▸ **Task objective**: What lines of the data hold the string "parents"? Pull each one out.

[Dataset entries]
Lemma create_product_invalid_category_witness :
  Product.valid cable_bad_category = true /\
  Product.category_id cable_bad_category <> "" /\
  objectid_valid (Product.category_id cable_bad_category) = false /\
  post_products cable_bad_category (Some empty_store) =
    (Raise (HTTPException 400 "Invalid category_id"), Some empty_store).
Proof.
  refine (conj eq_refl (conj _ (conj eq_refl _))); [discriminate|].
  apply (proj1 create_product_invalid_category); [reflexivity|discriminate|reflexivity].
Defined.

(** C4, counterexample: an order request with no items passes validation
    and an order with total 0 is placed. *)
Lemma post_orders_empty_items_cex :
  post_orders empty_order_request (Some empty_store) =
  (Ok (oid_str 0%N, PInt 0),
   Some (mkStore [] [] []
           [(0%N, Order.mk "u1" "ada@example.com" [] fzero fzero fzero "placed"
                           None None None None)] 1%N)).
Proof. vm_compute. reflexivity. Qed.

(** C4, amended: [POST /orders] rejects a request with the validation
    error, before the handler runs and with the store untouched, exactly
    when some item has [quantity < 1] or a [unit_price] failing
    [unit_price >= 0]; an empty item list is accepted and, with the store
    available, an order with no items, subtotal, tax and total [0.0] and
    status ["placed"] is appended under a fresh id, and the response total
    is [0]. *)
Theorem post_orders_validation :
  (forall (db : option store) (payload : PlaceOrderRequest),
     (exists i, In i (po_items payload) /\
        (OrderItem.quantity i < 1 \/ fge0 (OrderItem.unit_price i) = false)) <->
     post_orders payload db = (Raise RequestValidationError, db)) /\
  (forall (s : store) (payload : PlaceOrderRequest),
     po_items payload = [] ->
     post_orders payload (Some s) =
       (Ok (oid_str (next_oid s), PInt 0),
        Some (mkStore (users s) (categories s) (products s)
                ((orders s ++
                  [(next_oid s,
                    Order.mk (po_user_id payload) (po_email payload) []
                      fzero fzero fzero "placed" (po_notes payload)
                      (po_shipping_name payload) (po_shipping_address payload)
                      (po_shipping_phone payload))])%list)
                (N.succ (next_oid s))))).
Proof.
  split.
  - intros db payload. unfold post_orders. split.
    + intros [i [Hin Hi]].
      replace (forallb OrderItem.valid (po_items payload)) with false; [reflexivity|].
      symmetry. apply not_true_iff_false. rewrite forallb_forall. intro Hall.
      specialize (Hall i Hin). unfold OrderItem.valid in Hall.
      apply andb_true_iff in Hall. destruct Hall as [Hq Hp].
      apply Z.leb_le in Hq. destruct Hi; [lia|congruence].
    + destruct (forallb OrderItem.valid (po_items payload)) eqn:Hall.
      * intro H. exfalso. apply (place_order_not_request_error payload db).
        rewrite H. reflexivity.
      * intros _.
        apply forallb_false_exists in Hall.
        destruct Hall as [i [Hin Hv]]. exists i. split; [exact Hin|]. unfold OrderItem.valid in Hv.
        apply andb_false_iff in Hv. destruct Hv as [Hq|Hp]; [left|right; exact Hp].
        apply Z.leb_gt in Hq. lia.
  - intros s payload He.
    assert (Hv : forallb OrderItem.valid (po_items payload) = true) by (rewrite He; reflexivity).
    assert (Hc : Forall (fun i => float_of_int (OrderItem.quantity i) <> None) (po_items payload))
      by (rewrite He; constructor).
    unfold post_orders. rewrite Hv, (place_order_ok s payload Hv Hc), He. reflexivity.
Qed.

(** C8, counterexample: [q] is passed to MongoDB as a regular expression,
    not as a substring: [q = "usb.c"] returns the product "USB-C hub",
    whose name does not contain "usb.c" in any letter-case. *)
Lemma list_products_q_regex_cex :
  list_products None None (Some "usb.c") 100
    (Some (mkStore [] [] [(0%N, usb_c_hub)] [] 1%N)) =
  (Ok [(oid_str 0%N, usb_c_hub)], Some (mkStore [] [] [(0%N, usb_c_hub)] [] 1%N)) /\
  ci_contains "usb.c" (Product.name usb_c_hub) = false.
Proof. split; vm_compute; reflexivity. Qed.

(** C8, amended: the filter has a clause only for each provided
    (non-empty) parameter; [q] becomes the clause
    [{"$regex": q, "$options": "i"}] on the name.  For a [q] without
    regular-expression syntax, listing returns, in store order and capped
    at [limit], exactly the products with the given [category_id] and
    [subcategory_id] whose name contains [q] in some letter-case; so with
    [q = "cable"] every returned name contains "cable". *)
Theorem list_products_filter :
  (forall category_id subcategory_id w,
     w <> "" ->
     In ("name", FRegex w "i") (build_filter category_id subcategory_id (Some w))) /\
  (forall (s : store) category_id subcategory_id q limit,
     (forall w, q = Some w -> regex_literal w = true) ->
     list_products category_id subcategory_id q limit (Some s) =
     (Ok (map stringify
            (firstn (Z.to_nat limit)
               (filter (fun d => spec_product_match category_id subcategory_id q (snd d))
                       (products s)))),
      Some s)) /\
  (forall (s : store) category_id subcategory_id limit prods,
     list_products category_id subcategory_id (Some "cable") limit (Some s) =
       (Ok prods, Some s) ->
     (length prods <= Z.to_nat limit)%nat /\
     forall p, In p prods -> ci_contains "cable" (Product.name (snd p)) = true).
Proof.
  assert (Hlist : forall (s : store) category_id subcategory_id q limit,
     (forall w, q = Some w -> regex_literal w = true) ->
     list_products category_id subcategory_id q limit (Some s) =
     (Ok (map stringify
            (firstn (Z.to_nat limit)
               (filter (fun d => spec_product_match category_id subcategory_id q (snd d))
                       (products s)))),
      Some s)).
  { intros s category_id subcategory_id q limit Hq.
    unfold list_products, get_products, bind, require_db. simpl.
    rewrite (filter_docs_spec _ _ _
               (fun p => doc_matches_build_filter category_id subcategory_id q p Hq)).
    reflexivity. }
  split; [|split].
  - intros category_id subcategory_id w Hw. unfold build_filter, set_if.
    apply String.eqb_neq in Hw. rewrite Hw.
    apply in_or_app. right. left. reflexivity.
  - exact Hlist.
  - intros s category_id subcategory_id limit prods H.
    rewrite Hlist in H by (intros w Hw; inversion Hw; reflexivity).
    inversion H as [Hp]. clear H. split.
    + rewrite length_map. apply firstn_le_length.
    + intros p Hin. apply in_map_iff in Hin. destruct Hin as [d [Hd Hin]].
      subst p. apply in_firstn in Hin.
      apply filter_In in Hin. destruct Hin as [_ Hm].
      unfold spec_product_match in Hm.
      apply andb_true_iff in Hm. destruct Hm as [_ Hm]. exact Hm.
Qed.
--
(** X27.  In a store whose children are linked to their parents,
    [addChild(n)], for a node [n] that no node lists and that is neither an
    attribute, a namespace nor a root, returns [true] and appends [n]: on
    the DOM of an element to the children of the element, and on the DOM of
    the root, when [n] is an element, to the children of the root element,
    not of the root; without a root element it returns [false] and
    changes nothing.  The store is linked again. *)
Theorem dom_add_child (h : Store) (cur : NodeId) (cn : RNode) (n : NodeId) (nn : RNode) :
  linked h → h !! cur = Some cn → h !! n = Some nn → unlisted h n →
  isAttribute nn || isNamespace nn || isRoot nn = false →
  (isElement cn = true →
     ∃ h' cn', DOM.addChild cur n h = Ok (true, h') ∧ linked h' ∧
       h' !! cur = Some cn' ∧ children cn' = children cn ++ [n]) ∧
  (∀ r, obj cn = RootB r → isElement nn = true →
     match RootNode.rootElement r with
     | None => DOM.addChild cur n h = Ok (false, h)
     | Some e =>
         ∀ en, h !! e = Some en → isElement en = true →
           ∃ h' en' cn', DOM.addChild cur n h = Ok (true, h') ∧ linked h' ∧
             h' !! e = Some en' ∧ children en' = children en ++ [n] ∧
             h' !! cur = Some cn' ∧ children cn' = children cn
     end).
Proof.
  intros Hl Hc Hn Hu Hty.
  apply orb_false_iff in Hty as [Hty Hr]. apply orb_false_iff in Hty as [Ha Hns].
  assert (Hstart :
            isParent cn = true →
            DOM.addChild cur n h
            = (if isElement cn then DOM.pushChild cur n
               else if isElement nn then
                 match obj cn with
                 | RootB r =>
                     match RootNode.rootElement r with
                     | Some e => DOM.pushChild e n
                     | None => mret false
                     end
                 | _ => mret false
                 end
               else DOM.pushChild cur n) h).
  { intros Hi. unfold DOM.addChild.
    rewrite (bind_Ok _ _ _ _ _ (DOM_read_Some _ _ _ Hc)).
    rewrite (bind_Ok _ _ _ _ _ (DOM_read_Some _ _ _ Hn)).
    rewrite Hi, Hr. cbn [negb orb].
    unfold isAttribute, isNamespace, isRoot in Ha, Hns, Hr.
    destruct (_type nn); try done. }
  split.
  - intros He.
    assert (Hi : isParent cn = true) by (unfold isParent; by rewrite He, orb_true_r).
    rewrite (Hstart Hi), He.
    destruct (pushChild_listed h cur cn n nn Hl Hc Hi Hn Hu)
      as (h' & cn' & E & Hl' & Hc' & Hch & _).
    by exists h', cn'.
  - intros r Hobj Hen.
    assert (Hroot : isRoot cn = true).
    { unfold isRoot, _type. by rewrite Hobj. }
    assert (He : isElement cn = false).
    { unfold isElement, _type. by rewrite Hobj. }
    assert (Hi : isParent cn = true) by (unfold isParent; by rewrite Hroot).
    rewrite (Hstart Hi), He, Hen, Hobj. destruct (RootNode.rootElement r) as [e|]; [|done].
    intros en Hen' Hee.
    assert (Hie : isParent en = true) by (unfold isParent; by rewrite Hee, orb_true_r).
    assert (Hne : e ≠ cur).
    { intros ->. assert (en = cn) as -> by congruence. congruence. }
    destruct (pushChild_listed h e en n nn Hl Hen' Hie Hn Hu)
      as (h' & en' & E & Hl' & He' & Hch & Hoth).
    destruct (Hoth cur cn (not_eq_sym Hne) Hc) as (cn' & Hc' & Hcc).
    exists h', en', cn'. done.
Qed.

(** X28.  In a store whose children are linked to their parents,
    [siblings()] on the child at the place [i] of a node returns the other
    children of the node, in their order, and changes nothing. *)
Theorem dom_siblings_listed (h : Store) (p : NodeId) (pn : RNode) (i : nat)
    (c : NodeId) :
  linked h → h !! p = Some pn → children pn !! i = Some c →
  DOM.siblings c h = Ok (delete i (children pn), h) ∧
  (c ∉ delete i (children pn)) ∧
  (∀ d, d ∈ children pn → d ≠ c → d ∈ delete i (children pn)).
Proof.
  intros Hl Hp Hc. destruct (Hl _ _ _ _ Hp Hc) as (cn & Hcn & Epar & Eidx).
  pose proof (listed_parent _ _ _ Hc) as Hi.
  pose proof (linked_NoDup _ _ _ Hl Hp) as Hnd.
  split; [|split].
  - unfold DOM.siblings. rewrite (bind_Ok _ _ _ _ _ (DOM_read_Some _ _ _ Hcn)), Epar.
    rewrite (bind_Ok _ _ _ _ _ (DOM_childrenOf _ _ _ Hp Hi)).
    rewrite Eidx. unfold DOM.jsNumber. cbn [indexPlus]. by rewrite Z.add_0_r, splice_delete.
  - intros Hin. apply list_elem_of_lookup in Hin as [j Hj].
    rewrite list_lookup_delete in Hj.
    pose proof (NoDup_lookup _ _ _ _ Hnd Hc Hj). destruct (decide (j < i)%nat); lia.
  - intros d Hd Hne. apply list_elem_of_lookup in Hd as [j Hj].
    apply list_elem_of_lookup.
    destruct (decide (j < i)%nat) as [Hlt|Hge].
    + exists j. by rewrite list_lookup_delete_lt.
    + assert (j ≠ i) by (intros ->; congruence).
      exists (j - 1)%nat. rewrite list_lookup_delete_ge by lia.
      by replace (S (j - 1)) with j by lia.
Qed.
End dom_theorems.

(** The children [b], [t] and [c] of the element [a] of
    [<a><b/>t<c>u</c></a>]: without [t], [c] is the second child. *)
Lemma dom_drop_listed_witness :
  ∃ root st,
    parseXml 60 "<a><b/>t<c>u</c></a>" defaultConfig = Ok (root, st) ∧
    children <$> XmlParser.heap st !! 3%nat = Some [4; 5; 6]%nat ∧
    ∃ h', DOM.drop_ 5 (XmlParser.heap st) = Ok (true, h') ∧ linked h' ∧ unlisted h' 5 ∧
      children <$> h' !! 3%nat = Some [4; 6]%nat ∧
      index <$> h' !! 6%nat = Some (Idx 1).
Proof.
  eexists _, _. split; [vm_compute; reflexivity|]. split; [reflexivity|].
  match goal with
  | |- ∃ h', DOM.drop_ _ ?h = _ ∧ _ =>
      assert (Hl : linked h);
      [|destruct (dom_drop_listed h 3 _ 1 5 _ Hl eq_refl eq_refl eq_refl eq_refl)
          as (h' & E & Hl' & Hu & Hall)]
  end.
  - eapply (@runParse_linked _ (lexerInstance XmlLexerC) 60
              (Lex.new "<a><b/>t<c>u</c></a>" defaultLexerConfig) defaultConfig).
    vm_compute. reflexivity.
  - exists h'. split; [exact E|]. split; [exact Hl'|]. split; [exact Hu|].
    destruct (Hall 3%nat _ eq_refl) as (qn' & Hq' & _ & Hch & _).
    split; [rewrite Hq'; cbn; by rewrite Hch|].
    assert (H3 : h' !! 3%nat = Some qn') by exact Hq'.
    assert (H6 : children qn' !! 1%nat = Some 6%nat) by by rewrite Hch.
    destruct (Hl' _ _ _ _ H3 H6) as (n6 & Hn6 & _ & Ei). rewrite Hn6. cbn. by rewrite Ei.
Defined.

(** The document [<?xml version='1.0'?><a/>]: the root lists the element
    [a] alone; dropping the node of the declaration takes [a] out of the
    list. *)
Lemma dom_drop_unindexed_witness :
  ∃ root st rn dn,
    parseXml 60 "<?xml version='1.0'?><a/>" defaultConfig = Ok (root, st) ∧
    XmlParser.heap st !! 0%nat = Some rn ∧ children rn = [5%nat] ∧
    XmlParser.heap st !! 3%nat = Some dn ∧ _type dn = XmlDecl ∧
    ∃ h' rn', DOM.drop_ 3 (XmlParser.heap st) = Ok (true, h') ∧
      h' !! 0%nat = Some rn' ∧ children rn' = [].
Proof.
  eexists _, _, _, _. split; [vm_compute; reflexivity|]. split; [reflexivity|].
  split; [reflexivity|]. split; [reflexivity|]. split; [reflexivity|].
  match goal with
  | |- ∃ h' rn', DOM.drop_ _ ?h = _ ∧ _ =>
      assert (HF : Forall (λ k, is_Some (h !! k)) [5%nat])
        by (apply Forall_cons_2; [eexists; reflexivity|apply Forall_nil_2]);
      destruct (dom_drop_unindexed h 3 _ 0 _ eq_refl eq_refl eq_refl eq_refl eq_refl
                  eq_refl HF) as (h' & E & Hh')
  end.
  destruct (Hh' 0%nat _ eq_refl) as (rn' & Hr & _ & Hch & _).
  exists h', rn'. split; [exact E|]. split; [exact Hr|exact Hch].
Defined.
==
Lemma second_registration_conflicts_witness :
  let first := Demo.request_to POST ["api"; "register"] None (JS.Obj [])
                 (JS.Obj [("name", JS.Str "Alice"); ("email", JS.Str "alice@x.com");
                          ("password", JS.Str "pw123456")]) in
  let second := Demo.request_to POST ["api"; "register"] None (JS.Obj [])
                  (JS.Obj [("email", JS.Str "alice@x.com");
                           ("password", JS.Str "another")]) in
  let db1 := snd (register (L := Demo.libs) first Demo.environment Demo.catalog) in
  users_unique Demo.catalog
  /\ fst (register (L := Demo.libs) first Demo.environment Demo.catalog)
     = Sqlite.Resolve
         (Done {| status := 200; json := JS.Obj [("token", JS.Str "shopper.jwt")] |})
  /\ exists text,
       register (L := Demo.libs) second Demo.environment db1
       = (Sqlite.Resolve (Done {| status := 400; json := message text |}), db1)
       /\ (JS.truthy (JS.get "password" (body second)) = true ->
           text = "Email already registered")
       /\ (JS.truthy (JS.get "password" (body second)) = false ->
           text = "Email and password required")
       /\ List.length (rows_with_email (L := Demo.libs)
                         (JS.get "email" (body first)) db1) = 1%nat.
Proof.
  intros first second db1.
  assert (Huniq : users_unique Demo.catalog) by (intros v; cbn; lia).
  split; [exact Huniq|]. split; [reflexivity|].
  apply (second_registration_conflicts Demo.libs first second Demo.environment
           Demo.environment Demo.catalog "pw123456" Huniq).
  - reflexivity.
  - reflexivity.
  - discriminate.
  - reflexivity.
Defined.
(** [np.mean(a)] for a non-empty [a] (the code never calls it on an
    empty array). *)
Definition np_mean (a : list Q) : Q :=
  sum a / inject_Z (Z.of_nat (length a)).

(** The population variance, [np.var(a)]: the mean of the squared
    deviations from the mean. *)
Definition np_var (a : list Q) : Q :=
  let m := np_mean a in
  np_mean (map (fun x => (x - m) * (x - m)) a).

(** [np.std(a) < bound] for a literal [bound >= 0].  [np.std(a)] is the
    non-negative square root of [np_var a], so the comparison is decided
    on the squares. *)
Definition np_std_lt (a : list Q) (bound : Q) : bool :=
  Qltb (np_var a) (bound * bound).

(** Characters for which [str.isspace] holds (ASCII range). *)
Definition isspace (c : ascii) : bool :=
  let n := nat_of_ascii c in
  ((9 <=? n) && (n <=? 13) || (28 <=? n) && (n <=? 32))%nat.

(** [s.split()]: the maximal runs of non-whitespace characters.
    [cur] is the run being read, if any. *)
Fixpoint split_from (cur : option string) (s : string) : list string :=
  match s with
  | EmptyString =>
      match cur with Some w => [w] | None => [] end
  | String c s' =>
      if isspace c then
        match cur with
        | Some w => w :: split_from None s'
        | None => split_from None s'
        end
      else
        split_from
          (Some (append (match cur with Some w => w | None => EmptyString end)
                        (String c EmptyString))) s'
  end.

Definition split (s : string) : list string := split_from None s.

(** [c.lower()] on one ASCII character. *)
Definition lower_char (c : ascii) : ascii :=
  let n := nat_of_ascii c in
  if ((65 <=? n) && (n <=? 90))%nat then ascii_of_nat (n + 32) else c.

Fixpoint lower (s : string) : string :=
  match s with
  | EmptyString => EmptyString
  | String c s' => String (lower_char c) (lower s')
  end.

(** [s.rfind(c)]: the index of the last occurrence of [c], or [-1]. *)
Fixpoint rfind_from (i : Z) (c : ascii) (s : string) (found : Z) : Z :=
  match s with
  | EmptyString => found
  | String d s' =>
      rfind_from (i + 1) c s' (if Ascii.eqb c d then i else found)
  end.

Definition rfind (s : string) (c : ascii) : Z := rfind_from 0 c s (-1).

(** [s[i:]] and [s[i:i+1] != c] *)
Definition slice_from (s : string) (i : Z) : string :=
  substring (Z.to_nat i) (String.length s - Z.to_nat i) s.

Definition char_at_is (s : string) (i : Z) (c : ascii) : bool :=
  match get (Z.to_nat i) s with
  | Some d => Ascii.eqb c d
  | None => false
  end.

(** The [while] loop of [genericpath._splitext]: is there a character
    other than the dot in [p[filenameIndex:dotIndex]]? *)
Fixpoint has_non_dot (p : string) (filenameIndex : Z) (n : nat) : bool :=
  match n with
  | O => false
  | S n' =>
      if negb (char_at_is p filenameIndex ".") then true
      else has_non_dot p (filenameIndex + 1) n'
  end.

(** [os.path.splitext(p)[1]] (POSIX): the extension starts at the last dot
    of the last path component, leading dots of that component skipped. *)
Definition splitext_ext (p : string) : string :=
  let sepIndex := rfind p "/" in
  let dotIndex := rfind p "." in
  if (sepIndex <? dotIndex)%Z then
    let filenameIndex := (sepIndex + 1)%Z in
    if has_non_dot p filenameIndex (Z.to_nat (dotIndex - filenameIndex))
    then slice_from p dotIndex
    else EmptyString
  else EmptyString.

▸ **Exercise result**:
(** X27.  In a store whose children are linked to their parents,
(** X28.  In a store whose children are linked to their parents,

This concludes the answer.